The Middle Stone Age of Southern Africa dates from between 300 000 and 30 000 years ago and is made up of a succession of technologies representing the progress of Early Modern Humans in the region. The Still Bay culture is known from sites across South Africa and Lesotho, dating from about 80 000 to about 70 000 years ago, and is noted for the production of small, finely worked foliate or lanceolate points. This technology is not uniform, with considerable variation in both the techniques used to make these points and the materials used, thought to represent variations in both the available materials and culture of the tool makers across the area and time where these tools were produced. The Apollo 11 Rockshelter in the western foothills of Namibia’s Huns Mountains was first excavated in the 1970s, producing a succession of different tool assemblages from different layers, including one now recognised as belonging to the Still Bay technology, though this was not initially recognised, due to the remoteness of the site from other Still Bay assemblages, and a lack of reliable dating methods for such material until the late 1990s.
In a paper published in the journal Azania: Archaeological Research in Africa on 12 September 2018, Marlize Lombard of the Centre for Anthropological Research and Department of Anthropology and Development Studies at the University of Johannesburg, and the Stellenbosch Institute for Advanced Study at Stellenbosch University, and Anders Högberg of the Centre for Anthropological Research and Department of Anthropology and Development Studies at the University of Johannesburg, the School of Cultural Studies Archaeology at Linnaeus University, and the Stellenbosch Institute for Advanced Study at Stellenbosch University, present a comparative analysis of the Apollo 11 Rockshelter material to other Still Bay tool assemblages, with particular emphasis on the Umhlatuzana site in KwaZulu Natal and the Hollow Rock Shelter in the Western Cape.

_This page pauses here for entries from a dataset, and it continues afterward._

(** [setup_optimization(enable_precision, metadata)]: the optimizer the
    command line builds; [metadata] is not read, and the messages that are
    logged and printed are left out. *)
Definition setup_optimization (enable_precision : bool) : result t :=
  let optimizer := init in
  if enable_precision then
    let optimizer :=
      set_page_size optimizer LETTER_WIDTH LETTER_HEIGHT "point" in
    optimizer ← set_margins optimizer (Some 72%Q) (Some 72%Q) (Some 72%Q)
                  (Some 72%Q) "point";
    r ← calculate_optimal_margins optimizer 66%Q;
    Ok (fst r)
  else Ok optimizer.

End Cli.


(* ================================================================== *)
(** ** Properties of the page layout *)
(* ================================================================== *)

Section MarginFacts.

Import FormatOptimizer.
Local Open Scope Q_scope.

(** [calculate_optimal_margins] never raises: it stores the solved margin
    on both sides and recomputes the content area. *)
Lemma calculate_optimal_margins_eq (self : t) (target_line_length : Q) :
  let x := solved_margin self target_line_length in
  let self' :=
    _calculate_content_area (page_width self) (page_height self)
      (Margins (top (margins self)) x (bottom (margins self)) x) in
  calculate_optimal_margins self target_line_length
  = Ok (self', margins self').
Proof. reflexivity. Qed.
(** * ViTables: the logging console and the application launcher

    A shallow embedding of [vitables/logger.py] (the [Logger] console
    widget) and of [vitables/start.py] (the launcher: version check,
    command line, logging setup, exit-time cleanup), with the properties
    of both that the specification states.

    Conventions.  Python [str] values are [string]s; the escape
    sequences of the source are spelled with [LF] and [CR].  In
    [logger.py], which is Python 2, a [str] is a string of bytes, and
    PyQt hands it to Qt as Latin-1 characters, one per byte.  In
    [start.py], which is Python 3, a [string] holds the UTF-8 encoding
    of the [str]; the order of strings is the same by bytes and by code
    points.  The libraries the program calls (Qt's [QTextEdit],
    [argparse], [logging], PyTables' registry of open files) are
    modelled by the part of their behaviour the program relies on; what
    depends on the machine (text layout, the file system, the
    environment) is a variable of the section that uses it. *)

From stdpp Require Import strings.
From Stdlib Require Import String Ascii List ZArith NArith Bool Arith Lia.
From Stdlib Require Import DecimalString Decimal.
Import ListNotations.
Open Scope string_scope.
Open Scope list_scope.

(* ------------------------------------------------------------------ *)
(** * Python strings *)

Definition LF : ascii := "010"%char.
Definition CR : ascii := "013"%char.

(** [text.startswith(p)] *)
Fixpoint startswith (text p : string) : bool :=
  match p, text with
  | EmptyString, _ => true
  | String _ _, EmptyString => false
  | String c p', String d text' => Ascii.eqb c d && startswith text' p'
  end.

(** [text in items] for a list of strings. *)
Definition str_in (text : string) (items : list string) : bool :=
  existsb (String.eqb text) items.

(** [''.join(parts)] *)
Definition join (parts : list string) : string :=
  fold_right String.append "" parts.

(** [str(n)] for a non-negative integer. *)
Definition str_of_nat (n : nat) : string :=
  NilEmpty.string_of_uint (Nat.to_uint n).

(** One of the characters [0] to [9]. *)
Definition is_digit (c : ascii) : bool :=
  (48 <=? nat_of_ascii c)%nat && (nat_of_ascii c <=? 57)%nat.

(** ** The code points of a string

    The characters of the [str] whose UTF-8 encoding a [string] is, as
    Python decodes a command-line argument ([os.fsdecode], with the
    [surrogateescape] error handler): a byte that is not part of a
    well-formed sequence stands for the lone surrogate [U+DC00 + byte]. *)

Definition continuation (b : N) : bool := ((128 <=? b) && (b <=? 191))%N.

(** The second byte of a sequence of three or four bytes, which keeps
    out the overlong forms, the surrogates and what is above
    [U+10FFFF]. *)
Definition second_of_three (b1 b2 : N) : bool :=
  (if b1 =? 224 then (160 <=? b2) && (b2 <=? 191)
   else if b1 =? 237 then (128 <=? b2) && (b2 <=? 159)
   else continuation b2)%N.

Definition second_of_four (b1 b2 : N) : bool :=
  (if b1 =? 240 then (144 <=? b2) && (b2 <=? 191)
   else if b1 =? 244 then (128 <=? b2) && (b2 <=? 143)
   else continuation b2)%N.

Definition escaped (b : N) : N := (56320 + b)%N.

Fixpoint code_points (s : string) : list N :=
  match s with
  | EmptyString => []
  | String c1 rest1 =>
      let b1 := N_of_ascii c1 in
      let undecodable := escaped b1 :: code_points rest1 in
      if (b1 <? 128)%N then b1 :: code_points rest1
      else if ((194 <=? b1) && (b1 <=? 223))%N then
        match rest1 with
        | String c2 rest2 =>
            let b2 := N_of_ascii c2 in
            if continuation b2
            then ((b1 - 192) * 64 + (b2 - 128))%N :: code_points rest2
            else undecodable
        | _ => undecodable
        end
      else if ((224 <=? b1) && (b1 <=? 239))%N then
        match rest1 with
        | String c2 (String c3 rest3) =>
            let b2 := N_of_ascii c2 in
            let b3 := N_of_ascii c3 in
            if second_of_three b1 b2 && continuation b3
            then ((b1 - 224) * 4096 + (b2 - 128) * 64 + (b3 - 128))%N
                 :: code_points rest3
            else undecodable
        | _ => undecodable
        end
      else if ((240 <=? b1) && (b1 <=? 244))%N then
        match rest1 with
        | String c2 (String c3 (String c4 rest4)) =>
            let b2 := N_of_ascii c2 in
            let b3 := N_of_ascii c3 in
            let b4 := N_of_ascii c4 in
            if second_of_four b1 b2 && continuation b3 && continuation b4
            then ((b1 - 240) * 262144 + (b2 - 128) * 4096
                  + (b3 - 128) * 64 + (b4 - 128))%N
                 :: code_points rest4
            else undecodable
        | _ => undecodable
        end
      else undecodable
  end.

(** The decimal digits of Unicode (category [Nd], Unicode 14 as in
    Python 3.11), which [\d] matches in a pattern for [str]: they come
    in runs of ten, listed here by the code point of their zero. *)
Definition decimal_zeros : list N :=
  [48; 1632; 1776; 1984; 2406; 2534; 2662; 2790; 2918; 3046; 3174; 3302;
   3430; 3558; 3664; 3792; 3872; 4160; 4240; 6112; 6160; 6470; 6608; 6784;
   6800; 6992; 7088; 7232; 7248; 42528; 43216; 43264; 43472; 43504; 43600;
   44016; 65296; 66720; 68912; 69734; 69872; 69942; 70096; 70384; 70736;
   70864; 71248; 71360; 71472; 71904; 72016; 72784; 73040; 73120; 92768;
   92864; 93008; 120782; 120792; 120802; 120812; 120822; 123200; 123632;
   125264; 130032]%N.
Record World := {
  (** [fetch(url)]; [None] when the promise rejects *)
  fetch : string -> option Response;
  (** [process.cwd()] *)
  cwd : string
}.

Inductive event :=
| EvFetch (url : string)
| EvDownloadModule (key : string)
| EvRedownloadModule (key : string)
| EvUnpack (key : string).

(** The part of the disk the program touches: for each directory [d] the
    content of [d/.gpm/cache] (one parsed document per package name), and
    under the working directory [node_modules], its module directories
    (addressed by dependency key) and [node_modules/.bin] (link name to the
    module and relative path it points at). *)
Record State := {
  caches : gmap string (gmap string PackageResponse);
  nm_exists : bool;
  mods : gmap string dirents;
  bin : option (gmap string (string * string));
  log : list event
}.

Definition dquote : string := String "034"%char EmptyString.

Inductive error :=
| Error (msg : string)
| TypeError (prop : string)
| SyntaxError
| SystemError (code : string)
| FetchError (url : string)
| StreamError.

(** The [message] of a thrown error; a [TypeError] here is always a
    property read on [undefined]. *)
Definition message (e : error) : string :=
  match e with
  | Error msg => msg
  | TypeError prop =>
      "Cannot read properties of undefined (reading '" +:+ prop +:+ "')"
  | SyntaxError => "Unexpected token in JSON"
  | SystemError code => code
  | FetchError _ => "fetch failed"
  | StreamError => "stream error"
  end.

(** The message of what a computation threw, if it threw. *)
Definition thrown_message {A} (r : error + A) : string :=
  match r with
  | inl e => message e
  | inr _ => ""
  end.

Map of Southern Africa showing the location of Apollo 11, Hollow Rock Shelter and Umhlatuzana. Current rainfall zones are marked with light grey and white lines. East and north of the white line is the summer rainfall zone. West of the light grey line is the winter rainfall zone. Between the lines is the year-round rainfall zone. The background map is a composite satellite image of Southern Africa in November 2002. Lombard & Högberg (2018).
The Apollo 11 Rockshelter is located in an area of Dwarf Shrub Savanna, facing northwest roughly 20 m above the valley floor on the eastern slope of the ephemeral Nuob River. The shelter is about 28 m wide and 11 m deep and cut into a limestone scarp of the Nama Sedimentary Group. The Still Bay material there comes from a layer dated to about 71 000 years ago, this is overlain by a layer dated to 67 000 years ago, which has produced no archaeological material, which is in turn overlain by a later dated to 63 000 years ago which has produced material assigned to the Howiesons Poort technology.
Rock Shelter (in the middle, bottom third of the image) in the foothills of the Huns Mountains, Namibia. Ralf Vogelsang in Lombard & Högberg (2018).
The majority of the Still Bay material at the Apollo 11 Rockshelter is made from a fine-grained quartzite (sandstone), which can be obtained from the riverbed bellow the scarp or nearby outcrops. Other material is made from quartz and a calcareous mudstone, also of local origin, and Ostrich eggshell. The majority of the points are whole or almost whole, allowing investigation of the methods used to make them, though the majority have lost their bases (suggesting they were abandoned because they were no longer usable). Most of the tips were triangular in cross-section, with lenticular cross-sections also being common, but diamond, bi-convex or rhombic cross-sections, common in Still Bay tips elsewhere, are not seen.
The points, preforms and point fragments from Apollo 11 Rock Shelter included in the present analysis. The pieces are arranged according to completeness or fragmentation. Lombard & Högberg (2018).
Lombard and Högberg’s analysis suggests that while there were several different approaches to point-making used by the Still Bay people, they can be divided into two main techniques, one in which a rock blank is worked from both sides to produce a two-edged point, and one in which a already bladed rock fragment is then worked from a single side to produce the point. This second technique, common in both the Umhlatuzana and Hollow Rock Shelter Still Bay assemblages, is missing from the Apollo 11 Rockshelter material, suggesting that the tool-makers were unfamiliar with this technique. Since, at 71 000 years old, the Apollo 11 Rockshelter is quite late within the timespan of the Still Bay technology, rather than representing an early stage in the technology’s development, Lombard and Högberg suggest that this may be due to a founder effect, with a relatively small number of individuals initiating the Apollo 11 Rockshelter population, and therefore not brining all of the techniques associated with the technology with them.
Close-up of negative flake removals from pressure flaking on a point from the Apollo 11 Rockshelter. Lombard & Högberg (2018).